Ini adalah moment terakhir kita untuk bisa mengabadikan suatu peristiwa. Ayo
kita lakukan selfie untuk
mengabadikan detik-detik tenggelamnya kapal feri Sewol,” kata Jee-Hyun.
“Shin Ae, ayo berfoto bersama
kami. Ini menyenangkan. Posisi kapal dan lantai miring sembilan puluh derajat,
tegak lurus dengan laut. Jika terfoto, kita terlihat seperti melawan gravitasi.
Hebat, bukan?” ajak Moon Ra.
“Mengapa kalian menyerah dengan
mudah? Tuhan yang akan memberikan jalan, bukan kapten itu! Mengapa kalian
memilih untuk berdiam di sini?” sergahku sambil berupaya mengendalikan emosi.

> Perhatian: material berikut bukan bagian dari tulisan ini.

(** * A spreadsheet with formula cells: addressing, typing, evaluation, store

    Shallow embedding of [src/utils/spreadsheet.ts], [src/types/spreadsheet.ts]
    and of the store update [handleCellValueChange] of the top-level [App]
    component; then of the handlers of [SpreadsheetGrid] and [FormulaBar],
    of the callbacks [App] gives them, and of what [AICommandBar],
    [AIChatPanel] and [AISuggestionsPanel] compute from a text.

    Conventions of the embedding
    - A JavaScript string is a [string]: a sequence of code units, here the
      code units 0..255.
    - The integers of the program (row and column indices, character codes)
      are mathematical integers [Z].  JavaScript keeps them in doubles, which
      compute exactly on integers of magnitude up to 2^53; the grid the
      program draws has 50 rows and 26 columns unless told otherwise.
    - A JavaScript number that is not an index (the operand of [isNaN], the
      result of [parseFloat]) is a binary64 value, [float].
    - A call that may raise returns a [completion].
    - The services of the language runtime the program calls ([Number],
      [parseFloat], [Function], [Date], the locale formatters) are the methods
      of the class [JsRuntime]; the program is embedded over an arbitrary
      runtime, and [Ref.runtime] implements the methods on a fragment of the
      language that is enough to run the program on concrete inputs. *)

From Stdlib Require Import ZArith Lia Bool Ascii String List.
From Stdlib Require Import PrimFloat Uint63 SpecFloat FloatOps.
From stdpp Require Import base option gmap strings.
From Equations Require Import Equations.

Local Open Scope string_scope.
Local Open Scope Z_scope.

(** ** Completions *)

(** The outcome of a call: a value, or a raised exception (with its message). *)
Inductive completion (A : Type) : Type :=
| Normal (a : A)
| Throw (message : string).
Arguments Normal {A} a.
Arguments Throw {A} message.

(** [try { body } catch { handler }] *)
Definition try_catch {A} (body : completion A) (handler : A) : A :=
  match body with
  | Normal a => a
  | Throw _ => handler
  end.

(** ** Strings and characters *)

Module Js.

Definition charCode (c : ascii) : Z := Z.of_N (N_of_ascii c).

(** [String.fromCharCode(n)], for a code unit in 0..255. *)
Definition fromCharCode (n : Z) : ascii := ascii_of_N (Z.to_N n).

Definition char_in (lo hi : Z) (c : ascii) : bool :=
  (lo <=? charCode c) && (charCode c <=? hi).

(** The character classes of the regular expressions: [[A-Z]] and [\d]. *)
Definition isUpper : ascii -> bool := char_in 65 90.
Definition isDigit : ascii -> bool := char_in 48 57.
Definition isLower : ascii -> bool := char_in 97 122.

(** White space and line terminators among the code units 0..255: TAB, LF,
    VT, FF, CR, SP and NBSP. *)
Definition isSpace (c : ascii) : bool :=
  char_in 9 13 c || (charCode c =? 32) || (charCode c =? 160).

Definition isEmpty (s : string) : bool :=
  match s with EmptyString => true | String _ _ => false end.

(** [s.startsWith(c)] for a one-character pattern. *)
Definition startsWith (c : ascii) (s : string) : bool :=
  match s with
  | String c' _ => Ascii.eqb c c'
  | EmptyString => false
  end.

(** [s.substring(1)] *)
Definition substring1 (s : string) : string :=
  match s with
  | String _ rest => rest
  | EmptyString => EmptyString
  end.

Fixpoint dropWhile (p : ascii -> bool) (s : string) : string :=
  match s with
  | String c rest => if p c then dropWhile p rest else s
  | EmptyString => EmptyString
  end.

(** The longest prefix of [s] in the class [p], and what follows it. *)
Fixpoint span (p : ascii -> bool) (s : string) : string * string :=
  match s with
  | String c rest =>
      if p c then let '(l, r) := span p rest in (String c l, r)
      else (EmptyString, s)
  | EmptyString => (EmptyString, EmptyString)
  end.

Fixpoint forallb (p : ascii -> bool) (s : string) : bool :=
  match s with
  | String c rest => p c && forallb p rest
  | EmptyString => true
  end.

Fixpoint existsb (p : ascii -> bool) (s : string) : bool :=
  match s with
  | String c rest => p c || existsb p rest
  | EmptyString => false
  end.

Definition trimStart (s : string) : string := dropWhile isSpace s.

(** [s.trim() === ''] : nothing but white space. *)
Definition isBlank (s : string) : bool := isEmpty (trimStart s).

(** The lower case of a code unit in 0..255: the capitals A-Z, and the
    accented capitals 192..222 but the multiplication sign 215. *)
Definition lowerChar (c : ascii) : ascii :=
  if isUpper c || (char_in 192 222 c && negb (charCode c =? 215))
  then fromCharCode (charCode c + 32)
  else c.
(** X9. For two or more records none of which is both new and deleted, the
    three counts of the subject split the records: the update clause counts
    exactly the records that are neither new nor deleted, and the counts of
    the add, remove and update clauses add up to the number of records. *)
Theorem detect_summary_counts_split (fl : list FileChange) (t : string) :
  2 <= List.length fl ->
  (forall f, In f fl -> is_new f && is_deleted f = false) ->
  detect_summary fl t =
    join ", "
      (clauses
         [("add", how_many is_new fl);
          ("remove", how_many is_deleted fl);
          ("update",
           how_many (fun f => negb (is_new f) && negb (is_deleted f)) fl)])
  /\ (how_many is_new fl + how_many is_deleted fl
      + how_many (fun f => negb (is_new f) && negb (is_deleted f)) fl
      = len fl)%Z.
Proof.
  intros Hlen Hex. pose proof (how_many_split fl Hex) as Hmod.
  split; [|lia]. rewrite <- Hmod. unfold detect_summary.
  destruct fl as [|f1 [|f2 fl]]; try (simpl in Hlen; lia).
  set (fs := f1 :: f2 :: fl) in *.
  pose proof (how_many_bounds is_new fs) as Hn.
  pose proof (how_many_bounds is_deleted fs) as Hd.
  assert (Hl : (2 <= len fs)%Z) by (unfold len; lia).
  cbv beta iota zeta delta [clauses filter snd fst].
  destruct (Z.eqb_spec (how_many is_new fs) 0) as [E1|E1];
    destruct (Z.eqb_spec (how_many is_deleted fs) 0) as [E2|E2];
    destruct (Z.eqb_spec (len fs - how_many is_new fs
                          - how_many is_deleted fs) 0) as [E3|E3];
    try reflexivity.
  exfalso. lia.
Qed.
(* ===== verification/Prelude.v ===== *)
(** * Tysel: a verification of the runtime

    Tysel runs TypeScript services and durable tasks. A manifest describes an
    application; a package (TAP) carries it. Tasks reach a bounded in-memory
    scheduler through the ingress (HTTP, cron, agents), and worker processes claim
    them over TaskRPC. Durable tasks record the result of every boundary in a store,
    so that a script killed at any moment is replayed; the dispatcher and the poller
    claim, run and finish them. Untrusted code runs in a supervised worker that
    confines itself with Landlock, seccomp and resource limits. Trusted code reaches
    files and the network through capabilities. Releases are described by signed
    metadata under a trust policy, and a managed installation upgrades itself to them.

    ** Files

    Shared.
    - [Prelude]: results, the state-and-error monad, machine integers, strings, the
      hint database [tysel] and the tactics. [Bytes]: integer encodings and UTF-8.
    - [Lease]: the interface of generation-fenced leases, which [Scheduler] and the
      durable executions both implement.

    Tasks.
    - [TaskModel]: [crates/tysel-task]. [Scheduler], [SchedulerSpec],
      [SchedulerThms]: [crates/tysel-scheduler], as functions on its state, the
      invariant of that state, and reachable states as a step relation.
    - [TaskRpc]: [crates/tysel-task-rpc], messages and frames. [Broker],
      [BrokerThms], [TaskRpcServer], [TaskWorker]: [runtime/task_rpc.rs].
    - [Cron], [TaskIngress], [TaskIngressThms]: [runtime/task_ingress.rs].
    - [Manifest], [ManifestThms]: [crates/tysel-manifest]. [TaskRunner]:
      [cli/task.rs], which runs the task table of a manifest.

    Durable execution.
    - [DurableTypes], [DurableDb], [DurableStore], [DurableWakeups], [DurableExec]:
      [crates/tysel-durable], every table a map and every operation a transaction.
      [DurableLogic] is a logic for transactions, [DurableSpec] the abstract
      transitions and the invariant, [DurableInv] its preservation, [DurableRefine]
      the refinement of the operations to the transitions; [DurableThms],
      [DurableFencing] and [DurableSignals] draw the consequences.
    - [DurableSession]: [engine-qjs/durable.rs]. [DurableRuntime]: the boundaries of
      [runtime-js/durable]. [DurableReplay]: what replay guarantees.
    - [DurableDispatch], [DurableDispatchThms]: [runtime/durable.rs].
      [DurablePoll], [DurablePollThms]: [runtime/durable_poll.rs], a batch as a step
      relation over its concurrent dispatches.

    Packages.
    - [Tap], [TapThms]: [package/tap.rs]. [SourceMap], [SourceMapThms]:
      [package/sourcemap.rs].

    Isolation and capabilities.
    - [Sandbox]: [isolate/seccomp.rs], [landlock.rs], [rlimit.rs], the seccomp program
      instruction by instruction. [Ipc]: [crates/tysel-engine], [crates/tysel-ipc].
      [Isolate], [IsolateThms]: [isolate/supervisor.rs], [broker.rs].
      [IsolateWorker]: [isolate/worker.rs].
    - [Capability], [CapabilityThms]: [crates/tysel-capability],
      [crates/tysel-policy]. [FsCap], [FsCapThms]: [crates/tysel-cap-fs].
    - [HostStreams], [HostStreamsThms]: operations and response bodies of
      [engine-qjs/queue.rs]. [Fetch], [FetchThms]: [engine-qjs/secrets.rs],
      [fetch_policy.rs] and the redirect loop of [queue.rs].

    Releases.
    - [Distribution], [DistributionThms]: [crates/tysel-distribution], targets, build
      identities, release manifests, channel pointers and managed installations.
    - [Files], [FilesThms], [PathsThms]: the file system that releases and upgrades
      use, a tree in which any operation may fail or be torn, and what operations
      leave alone.
    - [Evidence], [EvidenceThms]: [build/supply_chain.rs], [build/evidence.rs].
      [Signing], [SigningThms]: [build/signing.rs], [crates/tysel-release-signing].
    - [Platform]: [cli/platform.rs], [cli/integrity.rs] and the verification of an
      installed release in [cli/release.rs]. [Upgrade]: [cli/upgrade.rs], one
      definition per function and per part of [upgrade]; the network, the clock, tar,
      child processes and the terminal are the fields of its [World]. [UpgradeThms]
      is about the switch to a release, [UpgradeRunThms] about what comes before it,
      [UpgradeInstallThms] about the release that is then installed,
      [UpgradeVersionThms] about the version directory that a failed switch puts back,
      [UpgradeSafetyThms] and [UpgradeAuthThms] about whole runs; [UpgradeSample] is
      a machine on which they run. [UpgradeLock], [UpgradeLockThms]: the lock of
      [cli/upgrade.rs], as steps of interleaved processes.

    ** Conventions

    A fixed-width integer is a [Z] with its checks, saturation and wrap-around
    written out; a [str] is its bytes; a [HashMap] is a [gmap]. Fallible code
    returns [result]; code on a shared state returns it beside the result, so what
    was written before an error stays written. Concurrency is a step relation or a
    sequence of operations in any order. Code that is not in the repository is a
    type class: JSON, TOML and SHA-256, semantic versions and URIs, the JavaScript
    engine, the kernel, the network and the clocks. What is assumed of it is stated
    as laws of its own ([EnvelopeSerdeLaws], [Sha256Laws], [SemverLaws],
    [KernelLaws] and the like); the main theorems that use laws are applied to a
    concrete instance. That a JSON value survives its text is no law, since
    [serde_json] refuses deep nesting and may lose the last digit of a float: the
    theorems that need it ask it of the values at hand ([readable],
    [stable_text], [survives]).

    ** Results

    - Confinement: isolated code only ever runs sandboxed
      ([isolated_code_is_confined]) under a filter whose decisions are computed
      exactly ([seccomp_filter_exact]); secret values influence nothing a worker sees
      ([secrets_never_leave]); files stay beneath configured roots ([fs_confined]);
      fetches stay on permitted hosts and secrets on their origin
      ([outbound_fetch_confined]); capabilities resolve exactly ([resolve_exact]).
    - At most once: claims, commits, outcomes and leases of the scheduler, the broker
      and the durable store are exclusive, fenced and final
      ([claim_commits_once], [broker_commits_once], [stale_execution_fenced]), and a
      worker learns what the broker decided ([worker_commit_end_to_end]).
    - Histories: gap-free, append-only, one path of the script across crashes
      ([history_gap_free], [durable_append_only], [durable_single_path]); signals
      arrive once each and in order ([signals_fifo_exactly_once]).
    - Dispatch: slots are balanced and no finished result is lost when the store
      fails ([slots_balanced], [results_never_lost]); every batch ends and every
      registered program is reached ([poll_batch_ends], [every_program_dispatched]).
    - Formats: packages, source maps, frames and imports survive encoding and
      decoding; a parsed manifest is well formed and its task table acyclic; a
      release manifest is accepted exactly when it is well formed
      ([release_manifest_exact]).
    - Releases: evidence is published whole or not at all and verifies
      ([evidence_published_whole], [evidence_roundtrip]); a signature binds one
      statement ([signature_binds]) and what is signed verifies
      ([sign_verify_roundtrip]); revocation is permanent ([revocation_permanent]).
    - Upgrades, with operations that fail at any point: the switch is all or nothing
      ([switch_all_or_nothing]) and puts a replaced version directory back
      ([replaced_version_restored]), the files of an installation are always whole
      ([managed_files_whole]), only authenticated releases are activated, and
      installed as they were signed ([upgrade_authenticated]), a revoked key never counts again
      ([revoked_key_never_returns]), a check changes nothing
      ([check_changes_nothing]); the lock excludes ([lock_exclusive]) and a stale one
      is taken over ([stale_lock_taken_over]).
    - Five theorems show defects: [transition_running_strands_queue],
      [remove_program_strands_execution], [rollback_left_switched], [lock_race] and
      [retired_key_returns].

    ** Fuel and bounds

    A loop that is not structural takes fuel from its input, and a lemma shows that
    it is enough: the queue length ([peek_loop_fuel]), the number of tasks of a
    manifest ([visit_searched]) and of a task run ([execute_progressed]), the length
    of the text for source maps ([encode_digits_some], [parse_line_some]). The
    trimming and UTF-8 walks consume a byte per unit of the length they start with.
    Decimal printing has the 39 digits of a 128-bit integer. [serve] of [Isolate] bounds
    the messages one request reads; its theorems hold for every bound. The steps of a
    batch are bounded in the number of programs ([poll_batch_ends]). The walk over an
    extracted release takes the length of the longest path ([tree_size_total]); a
    path is resolved through at most the 40 links Linux follows.

    ** Not modelled

    The Postgres store, whose transactions and locks are SQL; the HTTP server and the
    handlers around the durable plane and the task service; the isolates, pool and
    bindings of the JavaScript engine, its web API and the WebAssembly engine; the
    clients of databases, Redis, language models and MCP; cgroups, the watchdog's
    thread and the empty sandbox of systems other than Linux;
    bundling and the command line beside the task runner and the upgrade,
    telemetry, benchmarks and generated bindings. They are input and output, glue
    around tokio, hyper and engines, or tools outside a running application. Of the
    parts that are modelled, durable scripts do not catch failed boundaries or use
    [retry], lock poisoning is left out, a dispatch of the poller is
    one atomic step, and the sockets of the TaskRPC server and the timers of the
    reactor are not described. The file system has no permissions, hard links or
    links within a path, and only the last component of a path is followed; a lost
    directory entry after a power failure is not described. *)

From Stdlib Require Import ZArith Lia Ascii String.
From stdpp Require Import base tactics list list_numbers gmap strings sorting numbers.
(* ===== verification/Lease.v ===== *)
(** * Generation-fenced leases

    What the in-memory scheduler and the durable execution table both promise:
    each key has a generation that only grows, and at most one live lease, which
    carries the current generation. A component states its two observations as
    an instance of [FencedLeases] and proves that its operations satisfy
    [fence]; what its clients rely on (a lost lease stays lost, one owner per
    generation) is proved here once. *)

From Stdlib Require Import ZArith Lia Ascii String.
From stdpp Require Import base tactics list gmap strings.
From S2P Require Import Prelude.
Open Scope Z_scope.

Class FencedLeases (S : Type) := {
  lease_generation : S -> Z -> Z;
  lease_live : S -> Z -> option (Z * string);
}.

Section Fence.
Context {S : Type} {FL : FencedLeases S}.
Implicit Types (s : S) (k g : Z) (o : string).

(** A live lease holds the key's current generation. *)
Definition lease_wf s : Prop :=
  forall k g o, lease_live s k = Some (g, o) -> g = lease_generation s k.

(** Generations never decrease, and a lease that was not live before carries a
    generation that was not used before. *)
Definition fence s s' : Prop :=
  forall k, lease_generation s k <= lease_generation s' k /\
    forall g o, lease_live s' k = Some (g, o) ->
      lease_live s k = Some (g, o) \/ lease_generation s k < g.

(** A generation that was handed out and is no longer live. *)
Definition lease_dead s k g : Prop :=
  g <= lease_generation s k /\ forall o, lease_live s k <> Some (g, o).

#[export] Instance fence_preorder : PreOrder fence.
Proof.
  split.
  - intros s k. split; [lia|]. by left.
  - intros s1 s2 s3 H12 H23 k. destruct (H12 k) as [? F12], (H23 k) as [? F23].
    split; [lia|]. intros g o [Hl|Hl]%F23; [by apply F12|right; lia].
Qed.

Lemma fence_dead s s' k g : fence s s' -> lease_dead s k g -> lease_dead s' k g.
Proof.
  intros F [Hg Hl]. destruct (F k) as [? Ff]. split; [lia|].
  intros o [Ho|Ho]%Ff; [by eapply Hl|lia].
Qed.

Lemma fence_same_owner s s' k g o o' :
  lease_wf s -> fence s s' -> lease_live s k = Some (g, o) -> lease_live s' k = Some (g, o') ->
  o = o'.
Proof.
  intros W F Hl Hl'. destruct (F k) as [_ Ff].
  destruct (Ff _ _ Hl') as [?|Hlt]; [congruence|]. apply W in Hl. lia.
Qed.

End Fence.

#[export] Hint Resolve fence_dead : tysel.
Lemma requeue_loop_spec ids now acc s :
  Inv s -> NoDup ids -> (forall id, id ∈ ids -> is_Some (claims s !! id)) ->
  exists processed s',
    requeue_loop ids now acc s = (Ok (acc ++ processed), s') /\ Inv s' /\ advance s s' /\
    capacity s' = capacity s /\ vec_len (queue s) <= vec_len (queue s') /\
    processed `sublist_of` ids /\
    (forall id, claims s' !! id = if decide (id ∈ processed) then None else claims s !! id) /\
    (forall id, id ∉ processed -> tasks s' !! id = tasks s !! id) /\
    (forall id, id ∈ ids -> id ∉ processed -> queue_is_full s' = true).
Proof.
  revert acc s. induction ids as [|id ids IH]; intros acc s I Hnd Hcl.
  { exists [], s. rewrite app_nil_r. split_and!; try done; set_solver. }
  apply list.NoDup_cons in Hnd as [Hid Hnd].
  destruct (Hcl id) as [c Hc]; [by left|]. destruct (inv_claim _ I _ _ Hc) as (t & Ht & Ha).
  rewrite (requeue_loop_cons _ _ _ _ _ t) by done.
  destruct (requeue_step_Good now id t s Ht Ha I) as [I1 F1].
  destruct (requeue_step_queue now id t s I Ht Ha) as (Hcap & Hlen & Hskip).
  pose proof (requeue_step_claims now id t s) as Hc1.
  pose proof (requeue_step_tasks now id t s) as Ht1.
  destruct (requeue_step now id t s) as [b s1]. simpl in *.
  destruct (IH (if b then acc ++ [id] else acc) s1) as
    (pr & s' & -> & I' & F' & Hcap' & Hlen' & Hsub & Hc' & Ht' & Hfull); [done|done| |].
  { intros j Hj. rewrite Hc1. rewrite (bool_decide_false (j = id)) by congruence.
    rewrite andb_false_r. apply Hcl. by right. }
  exists (if b then id :: pr else pr), s'. split_and!; try done; try lia.
  - destruct b; [by rewrite <- app_assoc|done].
  - by transitivity s1.
  - destruct b; [by apply sublist_skip|by apply sublist_cons].
  - intros j. rewrite Hc', Hc1. destruct b; simpl; [|done].
    destruct (decide (j = id)) as [->|].
    + rewrite bool_decide_true by done. rewrite (decide_True (P := id ∈ id :: pr)) by left.
      by destruct (decide _).
    + rewrite bool_decide_false by done. apply decide_ext. set_solver.
  - intros j Hj. rewrite Ht', Ht1; [done| |]; destruct b; set_solver.
  - intros j Hj Hnj. apply elem_of_cons in Hj as [->|Hj].
    + destruct b; [set_solver|]. specialize (Hskip eq_refl).
      unfold queue_is_full in *. split_bool. apply Z.leb_le. lia.
    + apply (Hfull j Hj). destruct b; set_solver.
Qed.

“Tolong para penumpang untuk
tidak berpindah dari tempat Anda. Kenakan jaket pengaman dan pastikan itu sudah
terikat.”
Lagi-lagi pengumuman konyol
terdengar di saat menegangkan seperti ini. Mengapa semua penumpang terlalu
mempercayai Sang Kapten? Bisa saja kapten menginformasikan pengumuman itu
dengan alasan agar ia dan para awak kapal bisa kabur melarikan diri.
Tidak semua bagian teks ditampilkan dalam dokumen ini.